Constructing The World’s First “LEGO Colosseum”, One ‘Brick’ At A Time
July 16, 2012
Photo: The Sydney Morning Herald
Ryan McNaught has heart. The certified LEGO builder recently installed his monumental toy replica of the Roman Colosseum at the Nicholson Museum in Melbourne, Australia. Commissioned by the University of Sydney, the piece was constructed of 200,000 LEGO “bricks”, the majority of which went to bringing the 1-meter-tall Colosseum to life.
Interestingly, the iconic structure is presented as a collage of the completed amphitheater circa 80 AD and the ruined monument that now stands in its place. The pristine half, with its immaculate array of articulated arches and columns, is festooned with figures in period dress, perched on the tiered seating observing a gladiator fight. The other half of the model is riddled with crevices–spacing between the blocks meant to simulate the crumbling state of the Colosseum today, where tourists roam, eating gelato and snapping photos of cloak-and-helmeted actors. Click through for more.

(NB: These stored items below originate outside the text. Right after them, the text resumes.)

(* ===== verification/RegexGuard.v ===== *)
(** The bounds on regular expression matching: include/parsers/where/regex_guard.cpp
    (the time budget of a check) and the pattern cache and guarded match of
    include/parsers/operators.cpp.

    Boost.Regex is the interface [regex_engine]: whether a pattern compiles, and how a
    match ends.  The time each match takes is given in advance, in the state. *)

From stdpp Require Import base list.
From Stdlib Require Import Ascii ZArith Lia.
From S2P Require Import Prelude.

Local Open Scope Z_scope.

(** How [boost::regex_match] ends: an answer, a [regex_error] raised while matching
    (error_complexity, error_stack or another code), a [std::runtime_error], or
    anything else. *)
Inductive match_outcome :=
| Answer (matched : bool)
| RegexError (too_complex : bool)
| RuntimeError
| OtherError.

Class regex_engine := {
  regex : Type;
  (** [None]: the constructor raises bad_expression *)
  compile : cppstring -> option regex;
  regex_match : cppstring -> regex -> match_outcome
}.

(** Why a match gave no answer; each is reported as an error of the context. *)
Inductive regex_failure := BudgetExhausted | SubjectTooLong | TooExpensive | InvalidSyntax.

Definition default_regex_budget_ms : Z := 30000.
Definition regex_subject_cap : Z := 1024 * 1024.
Definition regex_cache_entries : nat := 16.

(** The thread's state. *)
Record regex_state `{regex_engine} := mkRegex {
  regex_cache : list (cppstring * regex);
  regex_spent_ms : Z;
  regex_budget_ms : Z;
  regex_clock : list Z
}.

Section Guard.
Context `{regex_engine}.

Definition reset_regex_budget (st : regex_state) : regex_state :=
  mkRegex _ (regex_cache st) 0 (regex_budget_ms st) (regex_clock st).
Definition set_regex_budget_ms (budget_ms : Z) (st : regex_state) : regex_state :=
  mkRegex _ (regex_cache st) (regex_spent_ms st) budget_ms (regex_clock st).
Definition regex_budget_exhausted (st : regex_state) : bool := regex_spent_ms st >=? regex_budget_ms st.
Definition max_regex_subject_bytes : Z := regex_subject_cap.
(** [unsigned long] arithmetic *)
Definition charge_regex_time_ms (spent_ms : Z) (st : regex_state) : regex_state :=
  mkRegex _ (regex_cache st) (wrap_u 64 (regex_spent_ms st + spent_ms)) (regex_budget_ms st) (regex_clock st).

(** The entry of a pattern and the list without it. *)
Fixpoint cache_find (pattern : cppstring) (l : list (cppstring * regex)) : option (regex * list (cppstring * regex)) :=
  match l with
  | [] => None
  | (p, r) :: l' =>
      if bool_decide (p = pattern) then Some (r, l')
      else match cache_find pattern l' with Some (r', l'') => Some (r', (p, r) :: l'') | None => None end
  end.

Definition set_cache (l : list (cppstring * regex)) (st : regex_state) : regex_state :=
  mkRegex _ l (regex_spent_ms st) (regex_budget_ms st) (regex_clock st).

(** [None]: the pattern does not compile, and the exception leaves the function. *)
Definition compiled_regex (pattern : cppstring) (st : regex_state) : option regex * regex_state :=
  match cache_find pattern (regex_cache st) with
  | Some (r, rest) => (Some r, set_cache ((pattern, r) :: rest) st)
  | None =>
      match compile pattern with
      | None => (None, st)
      | Some r =>
          let l := (pattern, r) :: regex_cache st in
          (Some r, set_cache (if Nat.ltb regex_cache_entries (length l) then take (length l - 1) l else l) st)
      end
  end.

(** The elapsed time of this match. *)
Definition tick (st : regex_state) : Z * regex_state :=
  match regex_clock st with
  | [] => (0, st)
  | t :: ts => (t, mkRegex _ (regex_cache st) (regex_spent_ms st) (regex_budget_ms st) ts)
  end.
Definition charge (st : regex_state) : regex_state :=
  let '(t, st') := tick st in charge_regex_time_ms t st'.

(** The body of [regex_match_to_container] once the pattern is a string. *)
Definition guarded_match (subject regexp : cppstring) (st : regex_state) : result regex_failure bool * regex_state :=
  if regex_budget_exhausted st then (Throw BudgetExhausted, st)
  else if zlength subject >? max_regex_subject_bytes then (Throw SubjectTooLong, st)
  else
    let '(re, st') := compiled_regex regexp st in
    match re with
    | None => (Throw InvalidSyntax, charge st')
    | Some re =>
        (match regex_match subject re with
         | Answer matched => Ok matched
         | RegexError true => Throw TooExpensive
         | RegexError false => Throw InvalidSyntax
         | RuntimeError => Throw TooExpensive
         | OtherError => Throw InvalidSyntax
         end, charge st')
    end.

(** ** The cache *)

Record cache_ok (l : list (cppstring * regex)) : Prop := {
  cache_small : (length l <= regex_cache_entries)%nat;
  cache_keys : NoDup (map fst l);
  cache_compiled : forall p r, In (p, r) l -> compile p = Some r
}.

Lemma cache_find_Some p l r l' : cache_find p l = Some (r, l') ->
  exists a b, l = a ++ (p, r) :: b /\ l' = a ++ b.
Proof.
  revert r l'. induction l as [|[q s] l IH]; intros r l' Hf; cbn in Hf; [done|]. case_bool_decide as E.
  - injection Hf as -> ->. subst q. by exists [], l'.
  - destruct (cache_find p l) as [[r' l'']|]; [|done]. injection Hf as -> <-.
    destruct (IH _ _ eq_refl) as (a & b & -> & ->). by exists ((q, s) :: a), b.
Qed.

Lemma cache_find_None p l : cache_find p l = None -> p ∉ map fst l.
Proof.
  induction l as [|[q s] l IH]; cbn; [intros _ Hin; by apply elem_of_nil in Hin|]. case_bool_decide; [done|].
  destruct (cache_find p l) as [[]|]; [done|]. intros _. apply not_elem_of_cons. split; [congruence | by apply IH].
Qed.

Lemma cache_ok_take l n : (length l <= S regex_cache_entries)%nat -> (n <= regex_cache_entries)%nat ->
  NoDup (map fst l) -> (forall p r, In (p, r) l -> compile p = Some r) -> cache_ok (take n l).
Proof.
  intros Hl Hn Hk Hc. split.
  - rewrite length_take. lia.
  - rewrite <- firstn_map. rewrite <- (take_drop n (map fst l)) in Hk. apply NoDup_app in Hk as [Hk _]. exact Hk.
  - intros p r Hin. apply Hc. rewrite <- (take_drop n l). apply in_app_iff. by left.
Qed.

(** The pattern cache stays at most 16 patterns, each once and with its own compiled form; a
    lookup gives what compiling gives and makes the pattern the most recent; a pattern that does
    not compile changes nothing. *)
Theorem compiled_regex_correct (pattern : cppstring) (st : regex_state) (Hok : cache_ok (regex_cache st)) :
  let '(re, st') := compiled_regex pattern st in
  re = compile pattern /\ cache_ok (regex_cache st') /\
  (re = None -> st' = st) /\
  (forall r, re = Some r -> head (regex_cache st') = Some (pattern, r)) /\
  regex_spent_ms st' = regex_spent_ms st /\ regex_budget_ms st' = regex_budget_ms st.
Proof.
  unfold compiled_regex. destruct (cache_find _ _) as [[r rest]|] eqn:E.
  - apply cache_find_Some in E as (a & b & Hl & ->). destruct Hok as [Hs Hk Hc]. rewrite Hl in Hs, Hk, Hc.
    split_and!; [symmetry; apply Hc, in_app_iff; right; by left | | done | by intros ? [= <-] | done | done].
    split; cbn [set_cache regex_cache].
    + rewrite length_app in *. cbn in *. rewrite length_app. lia.
    + rewrite map_app in Hk. cbn [map fst] in *. rewrite map_app. by rewrite <- Permutation_middle in Hk.
    + intros p r' [[= <- <-]|Hin]; apply Hc; rewrite in_app_iff in *; cbn; [by right; left | tauto].
  - apply cache_find_None in E. destruct (compile pattern) as [r|] eqn:Ec; [|by split_and!].
    destruct Hok as [Hs Hk Hc].
    assert (Hk' : NoDup (map fst ((pattern, r) :: regex_cache st))) by (by apply NoDup_cons).
    assert (Hc' : forall p r', In (p, r') ((pattern, r) :: regex_cache st) -> compile p = Some r').
    { intros p r' [[= <- <-]|Hin]; [done | by apply Hc]. }
    split_and!; [done | | done | | done | done]; cbn [set_cache regex_cache].
    + destruct (Nat.ltb_spec regex_cache_entries (length ((pattern, r) :: regex_cache st))) as [Hlt|Hge]; cbn [length] in *.
      * apply cache_ok_take; cbn [length]; [lia | lia | done | done].
      * split; [cbn; lia | done | done].
    + intros ? [= <-]. case_if; [|done]. cbn [length Nat.sub]. rewrite Nat.sub_0_r. destruct (regex_cache st); [|done].
      unfold regex_cache_entries in Heqb. cbn in Heqb. discriminate.
Qed.

(** ** The budget *)

Lemma guarded_match_budget subject regexp st :
  regex_budget_ms (guarded_match subject regexp st).2 = regex_budget_ms st.
Proof.
  unfold guarded_match. repeat case_if; [done | done |].
  assert (Hc : regex_budget_ms (compiled_regex regexp st).2 = regex_budget_ms st)
    by (unfold compiled_regex; repeat case_match; done).
  destruct (compiled_regex regexp st) as [[re|] st']; cbn in *; unfold charge, tick; destruct (regex_clock st'); done.
Qed.

(** The state after a sequence of matches. *)
Fixpoint run_matches (ms : list (cppstring * cppstring)) (st : regex_state) : regex_state :=
  match ms with [] => st | (s, p) :: ms' => run_matches ms' (guarded_match s p st).2 end.

Lemma guarded_match_spent subject regexp st T :
  0 <= regex_spent_ms st -> regex_budget_ms st + T < 2 ^ 64 -> 0 <= T -> Forall (fun t => 0 <= t <= T) (regex_clock st) ->
  let st' := (guarded_match subject regexp st).2 in
  (regex_budget_exhausted st = true /\ st' = st \/
   regex_spent_ms st <= regex_spent_ms st' <= regex_spent_ms st + T /\ regex_spent_ms st < regex_budget_ms st) /\
  Forall (fun t => 0 <= t <= T) (regex_clock st').
Proof.
  intros H0 Hb HT Hc. unfold guarded_match. destruct (regex_budget_exhausted st) eqn:E; [by split; [left|]|].
  unfold regex_budget_exhausted in E. breflect. case_if; [split; [right; cbn; lia | done]|].
  assert (Hs : regex_spent_ms (compiled_regex regexp st).2 = regex_spent_ms st /\ regex_clock (compiled_regex regexp st).2 = regex_clock st)
    by (unfold compiled_regex; repeat case_match; done).
  destruct Hs as [Hs Hk]. destruct (compiled_regex regexp st) as [re st']. cbn [snd] in Hs, Hk.
  assert (Hch : regex_spent_ms st <= regex_spent_ms (charge st') <= regex_spent_ms st + T /\
    Forall (fun t => 0 <= t <= T) (regex_clock (charge st'))).
  { unfold charge, tick. rewrite Hk. destruct (regex_clock st) as [|t ts] eqn:Ek.
    - cbn. rewrite Hs, Hk, wrap_u_id by (unfold in_u; lia). split; [lia | done].
    - apply Forall_cons in Hc as [Ht Hts]. cbn. rewrite Hs, wrap_u_id by (unfold in_u; lia). split; [lia | done]. }
  destruct re; cbn [snd]; (split; [right; split; [tauto | lia] | tauto]).
Qed.

(** Over any sequence of matches of one check the time charged stays below the budget plus one
    match; once it is spent every match is refused without running, and a reset opens a new
    budget. *)
Theorem regex_budget_bounds_time (ms : list (cppstring * cppstring)) (st : regex_state) (T : Z)
    (Hb : 0 <= regex_budget_ms st) (HT : 0 <= T) (Hfit : regex_budget_ms st + T < 2 ^ 64)
    (Hclock : Forall (fun t => 0 <= t <= T) (regex_clock st)) :
  let st' := run_matches ms (reset_regex_budget st) in
  regex_spent_ms st' <= Z.max 0 (regex_budget_ms st - 1 + T) /\
  (regex_budget_exhausted st' = true ->
   forall s p, guarded_match s p st' = (Throw BudgetExhausted, st')) /\
  regex_budget_exhausted (reset_regex_budget st') = (regex_budget_ms st <=? 0).
Proof.
  cbv zeta. set (st0 := reset_regex_budget st).
  assert (Hinv : forall l s, 0 <= regex_spent_ms s <= Z.max 0 (regex_budget_ms st - 1 + T) -> regex_budget_ms s = regex_budget_ms st ->
    Forall (fun t => 0 <= t <= T) (regex_clock s) ->
    regex_spent_ms (run_matches l s) <= Z.max 0 (regex_budget_ms st - 1 + T) /\ regex_budget_ms (run_matches l s) = regex_budget_ms st).
  { induction l as [|[a b] l IH]; intros s Hs Hbs Hc; cbn [run_matches]; [by split; [lia|]|].
    destruct (guarded_match_spent a b s T) as [Hsp Hc']; [lia | lia | done | done |].
    pose proof (guarded_match_budget a b s) as Hbg. apply IH; [|congruence|done].
    destruct Hsp as [[_ ->]|Hsp]; [done | lia]. }
  destruct (Hinv ms st0) as [H1 H2]; [cbn; lia | done | done |].
  split_and!; [done | |].
  - intros He s p. unfold guarded_match. by rewrite He.
  - unfold regex_budget_exhausted. cbn. rewrite H2, Z.geb_leb. done.
Qed.
End Guard.

(** An engine on which every pattern compiles and matches equal text, each match taking
    20 s: the second match is the last one allowed. *)
#[local] Instance literal_engine : regex_engine := {|
  regex := cppstring; compile := Some; regex_match s r := Answer (bool_decide (s = r)) |}.
Definition slow_state : regex_state := mkRegex _ [] 7 default_regex_budget_ms [20000; 20000; 20000].

Lemma compiled_regex_correct_witness :
  (compiled_regex [zero] slow_state).1 = Some [zero] /\ cache_ok (regex_cache (compiled_regex [zero] slow_state).2).
Proof.
  pose proof (compiled_regex_correct [zero] slow_state) as H. cbn in H |- *.
  destruct H as (H1 & H2 & _); [split; [cbn; lia | apply NoDup_nil_2 | done]|]. split; [exact H1 | exact H2].
Defined.

Lemma regex_budget_bounds_time_witness :
  regex_spent_ms (run_matches [([], []); ([], []); ([], [])] (reset_regex_budget slow_state)) = 40000 /\
  regex_spent_ms (run_matches [([], []); ([], []); ([], [])] (reset_regex_budget slow_state)) <= 49999.
Proof.
  split; [reflexivity|].
  apply (regex_budget_bounds_time [([], []); ([], []); ([], [])] slow_state 20000); [vm_decide | lia | vm_decide | vm_decide].
Defined.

All photos via Ryan McNaught
Some 60,000 blocks were needed to build the Colosseum’s substructure, here filled–just as it was nearly two millennia ago–with soldiers, gladiators, beasts, and weaponry, while the adjacent Arch of Constantine is rendered in subtly colored bricks, with great pains taken to faithfully translating its sculptural figures and reliefs into the blocky medium. In an interview with The Sydney Morning Herald, McNaught described the work as “the most technically challenging thing I’ve ever built,” going on to say that he ”got a new appreciation for the Romans and how they made things. For me, the challenge of making something oval-shaped out of square bricks was mind-boggling.”